Firstly, the Inuit elders themselves identified the problem. And although there is an increasing uptake of GPS devices by members of the community, the elders have also been able to use the GPS devices as a means through which to teach the old wayfinding techniques. Arguably, a combination of two forms of wayfinding techniques allows for a certain level of resilience and also for more flexible behaviour. For instance, GPS devices can enable hunters to engage in dead reckoning when out navigating ice floes (Aporta and Higgs 2005, pp. 733-734). This helps to conserve fuel. However, knowledge of ice floe types, sea current patterns, and animal behaviour is also important because this can inform the agents when to disregard the GPS instructing them to take the shortest path.

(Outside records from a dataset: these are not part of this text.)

(* ===== verification/LockStore.v ===== *)
(** The lockup module's two indexes: x/lockup/keeper/locks_by_address_store.go
    (all locks of an account under one key) and
    x/lockup/keeper/locks_by_date_store.go (the expiration queue, one key per
    unlock time and account), with x/lockup/types/keys.go and helpers.go. *)

From stdpp Require Import base list strings gmap sorting.
From Stdlib Require Import ZArith Lia.
From Stdlib.Init Require Import Byte.
From S2P Require Import Prelude GoTime Sdk LockPb.

Local Open Scope Z_scope.

(** * Keys and errors *)

Definition LocksByDateKey : bytes := bytes_of_string "locks_by_date".
Definition LocksByAddressKey : bytes := bytes_of_string "locks_by_address".
Definition TotalLockedKey : bytes := bytes_of_string "total_locked".

(** x/lockup/types/errors.go. *)
Definition ErrInvalidSigner : string -> error := LockupErr 1100.
Definition ErrInvalidAccount : string -> error := LockupErr 1101.
Definition ErrInsufficientDelegations : string -> error := LockupErr 1102.
Definition ErrLockupNotFound : string -> error := LockupErr 1103.
Definition ErrInvalidDate : string -> error := LockupErr 1104.
Definition ErrInvalidAmount : string -> error := LockupErr 1105.

(** [binary.BigEndian.PutUint64] and [Uint64]. *)
Fixpoint be_bytes (n : nat) (v : Z) : bytes :=
  match n with
  | O => []
  | S n' => be_bytes n' (v / 256) ++ [byte_of_Z v]
  end.
Definition PutUint64 (v : Z) : bytes := be_bytes 8 v.
Definition Uint64 (bz : bytes) : Z := foldl (fun a b => a * 256 + byte_to_Z b) 0 bz.

Definition GetLocksByAddressKey (addr : bytes) : bytes := LocksByAddressKey ++ addr.

Definition GetLockExpirationKey (unlockTime : Time) (addr : bytes) : bytes :=
  (LocksByDateKey ++ PutUint64 (uint64 (Unix unlockTime))) ++ addr.

(** x/lockup/types/helpers.go. *)
Definition IsLocked (currentDate : Time) (unlockDate : string) : bool :=
  match ParseDateOnly unlockDate with
  | None => false
  | Some unlockTime => Before currentDate unlockTime
  end.

(** The insertion loop of [SetLockByAddress]: before the first lock with a later
    date, or at the end. *)
Fixpoint insert_by_date (lock : Lock) (ls : list Lock) : list Lock :=
  match ls with
  | [] => [lock]
  | e :: ls' =>
      if String.ltb (UnlockDate lock) (UnlockDate e) then lock :: e :: ls'
      else e :: insert_by_date lock ls'
  end.

(** The search loop of [GetLockByAddressAndDate]. *)
Fixpoint find_by_date (d : string) (ls : list Lock) (idx : Z) : option (Lock * Z) :=
  match ls with
  | [] => None
  | l :: ls' => if String.eqb (UnlockDate l) d then Some (l, idx) else find_by_date d ls' (idx + 1)
  end.

(** * Operations *)

Section Store.
Context `{SdkMath} {S : Type} `{KVStore S}.

(** ** Locks by address *)

Definition GetLocksByAddress (s : S) (addr : bytes) : outcome (list Lock) :=
  let key := GetLocksByAddressKey addr in
  bz ← kv_Get s key;
  match bz with
  | None => Ok []
  | Some bz => locksList ← Locks_Unmarshal bz; Ok (LockList locksList)
  end.

Fixpoint sum_locked (blockDay : Time) (ls : list Lock) (totalLocked : Z) : outcome Z :=
  match ls with
  | [] => Ok totalLocked
  | lock :: ls' =>
      if IsLocked blockDay (UnlockDate lock)
      then t ← Int_Add totalLocked (LockAmount lock); sum_locked blockDay ls' t
      else sum_locked blockDay ls' totalLocked
  end.

Definition GetLockedAmountByAddress (ctx : Ctx) (s : S) (addr : bytes) : outcome Z :=
  locks ← GetLocksByAddress s addr;
  let blockDay := midnight (BlockTime ctx) in
  sum_locked blockDay locks 0.

Definition SetLockByAddress (s : S) (addr : bytes) (lock : Lock) : outcome S :=
  let key := GetLocksByAddressKey addr in
  bz ← kv_Get s key;
  locksList ← match bz with
              | Some bz => Locks_Unmarshal bz
              | None => Ok (MkLocks [])
              end;
  bz ← Locks_Marshal (MkLocks (insert_by_date lock (LockList locksList)));
  kv_Set s key bz.

Definition SetLocksByAddress (s : S) (addr : bytes) (locks : list Lock) : outcome S :=
  let key := GetLocksByAddressKey addr in
  if zlen locks =? 0 then kv_Delete s key else
  bz ← Locks_Marshal (MkLocks locks);
  kv_Set s key bz.

(** The lock, its index and whether it was found; a failed read is "not found". *)
Definition GetLockByAddressAndDate (s : S) (addr : bytes) (unlockDate : string)
    : outcome (option (Lock * Z)) :=
  catch (GetLocksByAddress s addr)
    (fun locks => Ok (find_by_date unlockDate locks 0))
    (fun _ => Ok None).

Definition DeleteLocksByAddress (s : S) (addr : bytes) : outcome S :=
  kv_Delete s (GetLocksByAddressKey addr).

Definition DeleteLockByAddressAndIndex (s : S) (addr : bytes) (index : Z) : outcome S :=
  locks ← GetLocksByAddress s addr;
  if (index <? 0) || (zlen locks <=? index)
  then Err (SdkErr ErrInvalidRequest "lock doesn't exist at index %d") else
  SetLocksByAddress s addr (take (Z.to_nat index) locks ++ drop (Z.to_nat (index + 1)) locks).

Definition UpdateLockByAddressAndIndex (s : S) (addr : bytes) (index : Z) (lock : Lock)
    : outcome S :=
  locks ← GetLocksByAddress s addr;
  if (index <? 0) || (zlen locks <=? index)
  then Err (SdkErr ErrInvalidRequest "lock doesn't exist at index %d") else
  SetLocksByAddress s addr (<[Z.to_nat index := lock]> locks).

(** ** Locks by date: the expiration queue *)

Definition GetTotalLocked (s : S) : outcome Z :=
  bz ← kv_Get s TotalLockedKey;
  match bz with
  | None => Ok 0
  | Some bz => Int_Unmarshal bz
  end.

Definition AddToExpirationQueue (s : S) (unlockTime : Time) (addr : bytes) (amount : Z)
    : outcome S :=
  let key := GetLockExpirationKey unlockTime addr in
  bz ← kv_Get s key;
  currentAmount ← match bz with Some bz => Int_Unmarshal bz | None => Ok 0 end;
  newAmount ← Int_Add currentAmount amount;
  bz ← Int_Marshal newAmount;
  kv_Set s key bz.

Definition RemoveFromExpirationQueue (s : S) (unlockTime : Time) (addr : bytes) (amount : Z)
    : outcome S :=
  let key := GetLockExpirationKey unlockTime addr in
  bz ← kv_Get s key;
  match bz with
  | None => Ok s
  | Some bz =>
      currentAmount ← Int_Unmarshal bz;
      if currentAmount <? amount
      then Err (ErrInvalidAmount "cannot remove %s from expiration queue, only %s available")
      else
      newAmount ← Int_Sub currentAmount amount;
      if newAmount =? 0 then kv_Delete s key else
      bz ← Int_Marshal newAmount;
      kv_Set s key bz
  end.

(** A callback of the iterations, with the state its closure captures. *)
Definition lock_cb (A : Type) : Type := A -> bytes -> Time -> Z -> outcome A.

(** A queue key without its prefix: the unlock time and the address. *)
Definition parse_queue_key (key : bytes) : outcome (Time * bytes) :=
  let prefixLen := zlen LocksByDateKey in
  timeBz ← slice key prefixLen (prefixLen + 8);
  addrBz ← slice_from key (prefixLen + 8);
  Ok (FromUnix (int64 (Uint64 timeBz)), addrBz).

Fixpoint iterate_active {A} (cb : lock_cb A) (a : A) (entries : list (bytes * bytes))
    : outcome A :=
  match entries with
  | [] => Ok a
  | (key, value) :: rest =>
      if zlen key <? zlen LocksByDateKey + 8 then iterate_active cb a rest else
      '(unlockTime, addr) ← parse_queue_key key;
      amount ← Int_Unmarshal value;
      a' ← cb a addr unlockTime amount;
      iterate_active cb a' rest
  end.

Definition IterateActiveLocks {A} (s : S) (currentTime : Time) (cb : lock_cb A) (a : A)
    : outcome A :=
  let startKey := LocksByDateKey ++ PutUint64 (uint64 (int64 (Unix currentTime + 1))) in
  entries ← kv_Iterator s startKey None;
  iterate_active cb a entries.

Fixpoint iterate_expired {A} (cb : lock_cb A) (a : A) (s : S) (entries : list (bytes * bytes))
    : outcome (A * S) :=
  match entries with
  | [] => Ok (a, s)
  | (key, value) :: rest =>
      '(unlockTime, addr) ← parse_queue_key key;
      amount ← Int_Unmarshal value;
      a' ← cb a addr unlockTime amount;
      s' ← kv_Delete s key;
      iterate_expired cb a' s' rest
  end.

(** The entries are those the iterator was opened on. *)
Definition IterateAndDeleteExpiredLocks {A} (s : S) (cutoffTime : Time) (cb : lock_cb A) (a : A)
    : outcome (A * S) :=
  let endKey := LocksByDateKey ++ PutUint64 (uint64 (int64 (Unix cutoffTime + 1))) in
  entries ← kv_Iterator s LocksByDateKey (Some endKey);
  iterate_expired cb a s entries.
End Store.
(** Searching a list for a date splits it around the lock found. *)
Lemma find_by_date_Some d ls i l idx :
  find_by_date d ls i = Some (l, idx) ->
  exists pre post, ls = pre ++ l :: post /\ idx = i + zlen pre /\ UnlockDate l = d.
Proof.
  revert i. induction ls as [|k ls IH]; intros i E; simpl in E; [done|].
  destruct (String.eqb_spec (UnlockDate k) d) as [D|D].
  - injection E as <- <-. exists [], ls. unfold zlen. simpl. rewrite Z.add_0_r. auto.
  - apply IH in E as (pre & post & -> & -> & U).
    exists (k :: pre), post. rewrite zlen_cons. split; [done|]. split; [lia|done].
Qed.

Lemma find_by_date_None d ls i : find_by_date d ls i = None -> ~ has_date d ls.
Proof.
  revert i. induction ls as [|k ls IH]; intros i E (l & L & U); simpl in E.
  - by apply not_elem_of_nil in L.
  - destruct (String.eqb_spec (UnlockDate k) d) as [D|D]; [done|].
    apply elem_of_cons in L as [->|L]; [done|]. apply (IH _ E). by exists l.
Qed.

(** In a list with increasing dates the lock of a date is the whole amount of
    that date. *)
Lemma amount_of_date pre l post :
  locks_inv (pre ++ l :: post) ->
  amount_of (String.eqb (UnlockDate l)) (pre ++ l :: post) = LockAmount l.
Proof.
  intros [W S]. rewrite amount_of_app. simpl. rewrite String.eqb_refl.
  apply Forall_app in W as [Wp [Wl Wq]%Forall_cons].
  assert (Z0 : forall ks, Forall lock_ok ks ->
    (forall k, k ∈ ks -> lock_time k <> lock_time l) ->
    amount_of (String.eqb (UnlockDate l)) ks = 0).
  { induction 1 as [|k ks K _ IH]; intros D; simpl; [done|].
    destruct (String.eqb_spec (UnlockDate l) (UnlockDate k)) as [E|E].
    - destruct (D k ltac:(left)). apply lock_ok_time in K, Wl. rewrite E in Wl. congruence.
    - rewrite IH; [done|]. intros. apply D. by right. }
  apply StronglySorted_app in S as (Spq & _ & [_ Sq]%StronglySorted_inv).
  rewrite (Z0 pre), (Z0 post); [lia|done| |done|].
  - intros k K. rewrite Forall_forall in Sq. specialize (Sq _ K). lia.
  - intros k K. specialize (Spq k l K ltac:(left)). lia.
Qed.

Lemma amount_of_no_date d ls : ~ has_date d ls -> amount_of (String.eqb d) ls = 0.
Proof.
  induction ls as [|l ls IH]; intros N; simpl; [done|].
  destruct (String.eqb_spec d (UnlockDate l)) as [->|].
  - destruct N. exists l. split; [left|done].
  - apply IH. intros (k & K & E). apply N. exists k. split; [by right|done].
Qed.

(** ** A list is determined by its amount of each date *)

Lemma locks_inv_elem ls l :
  locks_inv ls -> l ∈ ls <-> amount_of (String.eqb (UnlockDate l)) ls = LockAmount l /\ 0 < LockAmount l.
Proof.
  intros W. split.
  - intros E. split; [|by destruct W as [W _]; eapply Forall_forall in W as (_ & ? & _)].
    apply list_elem_of_split in E as (pre & post & ->). by apply amount_of_date.
  - intros [E P]. destruct (decide (Exists (fun k => UnlockDate k = UnlockDate l) ls)) as [X|N].
    + apply Exists_exists in X as (k & K & D). apply list_elem_of_split in K as (pre & post & ->).
      rewrite <- D, (amount_of_date _ _ _ W) in E. destruct k as [d n], l as [d' n']. simpl in *. subst.
      apply elem_of_app. right. left.
    + rewrite amount_of_no_date in E; [lia|]. intros (k & K & D). apply N, Exists_exists. by exists k.
Qed.

Lemma locks_inv_NoDup ls : locks_inv ls -> NoDup ls.
Proof.
  intros [_ S]. induction S as [|l ls S IH F]; constructor; [|done].
  intros E. rewrite Forall_forall in F. specialize (F _ E). lia.
Qed.

Lemma amount_of_Permutation f ls ls' : ls ≡ₚ ls' -> amount_of f ls = amount_of f ls'.
Proof. induction 1; simpl; lia. Qed.

Lemma amount_of_rows f ls ls' :
  locks_inv ls -> locks_inv ls' ->
  (forall d, amount_of (String.eqb d) ls = amount_of (String.eqb d) ls') ->
  amount_of f ls = amount_of f ls'.
Proof.
  intros W W' E. apply amount_of_Permutation, NoDup_Permutation; [by apply locks_inv_NoDup..|].
  intros l. by rewrite !locks_inv_elem, E.
Qed.

(** ** Insertion keeps the dates increasing *)

Lemma insert_by_date_amount f l ls :
  amount_of f (insert_by_date l ls)
    = amount_of f ls + (if f (UnlockDate l) then LockAmount l else 0).
Proof.
  induction ls as [|k ls IH]; simpl; [lia|]. destruct (String.ltb _ _); simpl; [|rewrite IH]; lia.
Qed.

Lemma insert_by_date_elem l ls k : k ∈ insert_by_date l ls <-> k = l \/ k ∈ ls.
Proof.
  induction ls as [|e ls IH]; simpl; [rewrite list_elem_of_singleton, elem_of_nil; tauto|].
  destruct (String.ltb _ _); rewrite !elem_of_cons, ?IH; tauto.
Qed.

Lemma insert_by_date_inv l ls :
  locks_inv ls -> lock_ok l -> ~ has_date (UnlockDate l) ls ->
  locks_inv (insert_by_date l ls).
Proof.
  intros [W S] L N. split.
  { apply Forall_forall. intros k [->|K]%insert_by_date_elem; [done|].
    by eapply Forall_forall in W. }
  revert N. induction S as [|k ls S IH Sk]; intros N; simpl; [repeat constructor|].
  apply Forall_cons in W as [Wk W].
  rewrite (lock_ok_ltb l k) by done.
  destruct (Z.ltb_spec (lock_time l) (lock_time k)) as [Lt|Ge].
  - constructor; [by constructor|]. constructor; [done|].
    eapply Forall_impl; [done|]. simpl. lia.
  - constructor.
    + apply IH; [done|]. intros (e & E & D). apply N. exists e. split; [by right|done].
    + apply Forall_forall. intros e [->|E]%insert_by_date_elem.
      * assert (lock_time l <> lock_time k); [|lia]. intros E.
        apply N. exists k. split; [left|]. symmetry. by apply lock_ok_same_time.
      * by eapply Forall_forall in Sk.
Qed.

(** ** Replacing and removing the lock at an index *)

Lemma locks_inv_update pre l l' post :
  locks_inv (pre ++ l :: post) -> lock_ok l' -> UnlockDate l' = UnlockDate l ->
  locks_inv (pre ++ l' :: post).
Proof.
  intros [W S] L' E. assert (T : lock_time l' = lock_time l) by (unfold lock_time; by rewrite E).
  apply Forall_app in W as [Wp [Wl Wq]%Forall_cons].
  apply StronglySorted_app in S as (Spq & Sp & [Sq Fq]%StronglySorted_inv). split.
  - apply Forall_app. auto.
  - apply StronglySorted_app_2; [|done|constructor; [done|by rewrite T]].
    intros x y X [->|Y]%elem_of_cons; [rewrite T; apply Spq; [done|left]|].
    apply Spq; [done|by right].
Qed.

Lemma locks_inv_delete pre l post : locks_inv (pre ++ l :: post) -> locks_inv (pre ++ post).
Proof.
  intros [W S]. apply Forall_app in W as [Wp [Wl Wq]%Forall_cons].
  apply StronglySorted_app in S as (Spq & Sp & [Sq Fq]%StronglySorted_inv). split.
  - by apply Forall_app.
  - apply StronglySorted_app_2; [|done|done]. intros x y X Y. apply Spq; [done|by right].
Qed.

Lemma take_drop_mid {A} (pre post : list A) x :
  take (Z.to_nat (0 + zlen pre)) (pre ++ x :: post)
    ++ drop (Z.to_nat (0 + zlen pre + 1)) (pre ++ x :: post) = pre ++ post.
Proof.
  unfold zlen. replace (Z.to_nat (0 + Z.of_nat (length pre))) with (length pre) by lia.
  replace (Z.to_nat (0 + Z.of_nat (length pre) + 1)) with (length pre + 1)%nat by lia.
  rewrite take_app_length, <- drop_drop, drop_app_length. done.
Qed.

Lemma insert_mid {A} (pre post : list A) x y :
  <[Z.to_nat (0 + zlen pre) := y]> (pre ++ x :: post) = pre ++ y :: post.
Proof.
  unfold zlen. replace (Z.to_nat (0 + Z.of_nat (length pre))) with (length pre) by lia.
  rewrite insert_app_r_alt by done. by rewrite Nat.sub_diag.
Qed.

(** ** The encoding of a stored list is small *)

Lemma sorted_times_length ls a b :
  StronglySorted (fun l k => lock_time l < lock_time k) ls ->
  Forall (fun l => a <= lock_time l / Day < b /\ lock_time l mod Day = 0) ls ->
  a <= b -> zlen ls <= b - a.
Proof.
  intros S. revert a. induction S as [|l ls S IH F]; intros a W AB; [unfold zlen; simpl; lia|].
  apply Forall_cons in W as [[Wl Ml] W]. rewrite zlen_cons. pose proof Day_pos.
  pose proof (Z.div_mod (lock_time l) Day ltac:(lia)).
  enough (zlen ls <= b - (lock_time l / Day + 1)) by lia.
  apply IH; [|lia]. apply Forall_forall. intros k K.
  eapply Forall_forall in W as [Wk Mk]; [|done]. eapply Forall_forall in F; [|done].
  pose proof (Z.div_mod (lock_time k) Day ltac:(lia)). split; [|done]. nia.
Qed.

Lemma ParseDateOnly_days d t :
  ParseDateOnly d = Some t ->
  -719528 <= t / Day < 2932897 /\ t mod Day = 0 /\ zlen (bytes_of_string d) = 10.
Proof.
  unfold ParseDateOnly. intros ([[y m] dd] & P & [= <-])%bind_Some.
  pose proof (parse_civil_valid _ _ _ _ P) as [V Y].
  apply parse_civil_inv in P as (y1&y2&y3&y4&m1&m2&d1&d2&e1&e2&e3&e4&f1&f2&g1&g2&->&_).
  change (Date y m dd / Day) with (day_of (Date y m dd)). rewrite day_of_Date.
  unfold Date. rewrite Z.mod_mul by (pose proof Day_pos; lia). split; [|done].
  assert (V0 : valid_civil 0 1 1) by done. assert (V1 : valid_civil 10000 1 1) by done.
  pose proof (date_day_ltb y m dd 0 1 1 V V0) as L0.
  pose proof (date_day_ltb y m dd 10000 1 1 V V1) as L1.
  change (date_day 0 1 1) with (-719528) in L0.
  change (date_day 10000 1 1) with 2932897 in L1.
  destruct V as [V W]. pose proof (daysIn_range m y V). unfold civil_key in *.
  rewrite (proj2 (Z.ltb_ge _ (10000 * 0 + _ + _))) in L0 by lia.
  rewrite (proj2 (Z.ltb_lt _ (10000 * 10000 + _ + _))) in L1 by lia.
  apply Z.ltb_ge in L0. apply Z.ltb_lt in L1. lia.
Qed.

(** There are fewer dates than numbers of 64 bits. *)
Lemma locks_inv_length ls : locks_inv ls -> zlen ls <= 3652425.
Proof.
  intros [W S]. change 3652425 with (2932897 - -719528).
  apply sorted_times_length; [done| |lia]. eapply Forall_impl; [done|].
  intros l L%lock_ok_time%ParseDateOnly_days. lia.
Qed.

Section Codec.
Context `{SdkMathLaws}.

Lemma lock_ok_wf l : lock_ok l -> lock_wf l.
Proof.
  intros ([t T] & _ & I). apply ParseDateOnly_days in T as (_ & _ & T).
  split; [done|]. rewrite T. lia.
Qed.

Lemma Lock_Size_bound l : lock_ok l -> 0 <= Lock_Size l <= 1000.
Proof.
  intros ([t T] & _ & I). apply ParseDateOnly_days in T as (_ & _ & T).
  destruct (Int_Marshal_spec _ I) as (bz & M & _ & L).
  unfold Lock_Size, Int_Size. rewrite M, T. simpl.
  pose proof (sovLock_range (zlen bz) ltac:(lia)). rewrite !uint64_small by lia.
  pose proof (sovLock_range 10 ltac:(lia)). lia.
Qed.

Lemma Locks_Size_bound ls n :
  Forall lock_ok ls ->
  n <= foldl (fun n e => n + (1 + Lock_Size e + sovLock (uint64 (Lock_Size e)))) n ls
    <= n + 2000 * zlen ls.
Proof.
  intros W. revert n. induction W as [|l ls L _ IH]; intros n; [unfold zlen; simpl; lia|].
  rewrite zlen_cons. cbn [foldl]. pose proof (Lock_Size_bound l L).
  assert (1 <= sovLock (Lock_Size l) <= 10) by (apply sovLock_range; lia).
  specialize (IH (n + (1 + Lock_Size l + sovLock (uint64 (Lock_Size l))))).
  rewrite (uint64_small (Lock_Size l)) in IH |- * by lia. lia.
Qed.

(** A list that satisfies the invariant is stored and read back exactly. *)
Lemma locks_inv_roundtrip ls :
  locks_inv ls ->
  exists buf, Locks_Marshal (MkLocks ls) = Ok buf /\ Locks_Unmarshal buf = Ok (MkLocks ls).
Proof.
  intros [W S]. destruct (Locks_roundtrip ls) as (buf & M & U & _).
  - eapply Forall_impl; [done|]. apply lock_ok_wf.
  - pose proof (Locks_Size_bound ls 0 W).
    pose proof (locks_inv_length ls (conj W S)).
    unfold Locks_Size. cbn [LockList]. lia.
  - eauto.
Qed.
End Codec.

(** * Keys *)

Lemma be_bytes_length n v : length (be_bytes n v) = n.
Proof. revert v. induction n as [|n IH]; intros v; simpl; [done|]. rewrite length_app, IH. simpl. lia. Qed.

Lemma PutUint64_length v : length (PutUint64 v) = 8%nat.
Proof. apply be_bytes_length. Qed.

Lemma Uint64_be_bytes n v : Uint64 (be_bytes n v) = v mod 256 ^ Z.of_nat n.
Proof.
  unfold Uint64. revert v. induction n as [|n IH]; intros v.
  - simpl. by rewrite Z.mod_1_r.
  - cbn [be_bytes]. rewrite foldl_app, IH. cbn [foldl]. rewrite byte_to_of_Z.
    rewrite Nat2Z.inj_succ, Z.pow_succ_r by lia.
    rewrite (Z.rem_mul_r v 256) by lia. lia.
Qed.

Lemma Uint64_PutUint64 v : 0 <= v < 2 ^ 64 -> Uint64 (PutUint64 v) = v.
Proof. intros. unfold PutUint64. rewrite Uint64_be_bytes, Z.mod_small; [done|simpl; lia]. Qed.
(* ===== verification/LockupKeeper.v ===== *)
(** The lockup keeper's checks: delegated amounts (x/lockup/keeper/helpers.go),
    the staking hooks (hooks.go) and the bank send restriction
    (send_restriction.go). *)

From stdpp Require Import base list strings gmap.
From Stdlib Require Import ZArith Lia.
From Stdlib.Init Require Import Byte.
From S2P Require Import Prelude GoTime Sdk LockPb LockStore LockSpec.

Local Open Scope Z_scope.

(** * Redelegation markers *)

(** [redelegateMapKey(delAddr, valAddr)]. *)
Definition redelegateMapKey (delAddr valAddr : bytes) : bytes := delAddr ++ [x00] ++ valAddr.

Definition WithRedelegating (ctx : Ctx) (delAddr valSrcAddr : bytes) : Ctx :=
  MkCtx (BlockTime ctx) (BlockHeight ctx)
    ({[redelegateMapKey delAddr valSrcAddr]} ∪ redelegating ctx).

Definition isRedelegating (ctx : Ctx) (delAddr valAddr : bytes) : bool :=
  bool_decide (redelegateMapKey delAddr valAddr ∈ redelegating ctx).

Section Keeper.
Context `{SdkMath} `{SdkTypes} {S : Type} `{KVStore S} {X : Type} `{StakingKeeper X}
  `{BankKeeper X}.

(** * Delegated amounts *)

(** [validator.TokensFromShares(shares).Ceil().TruncateInt()]. *)
Definition delegation_tokens (validator : Validator) (delegation : Delegation) : Z :=
  let tokens := TokensFromShares validator (GetShares delegation) in
  Dec_TruncateInt (Dec_Ceil tokens).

Secondly, the first point above discussions a degeneracy and flexibility at the level of what Richard Menary (2007) calls “cognitive practices” – sets of behavioural repertories utilising acquired cultural knowledge and products for tackling cognitive tasks [I have a paper in preparation on this topic; also see week 32 (forthcoming) for a longer discussion of degeneracy]. But researchers have also been investigating how to alter the GPS device itself in order to scaffold a better engagement with the world. Gramann and colleagues (2017) have conducted an interesting pilot study in which WEIRD participants navigated through a vast virtual city using GPS devices which either gave standard directional instructions (the control group) or gave modified instructions that also included incidental landmark descriptions at key junctions and places along the route. In subsequent trials in which agents then had to navigate around the city without the use of the GPS they found that those from the modified instructions group did significantly better. This group also did better in regards to a range of other measures of spatial reasoning and memory.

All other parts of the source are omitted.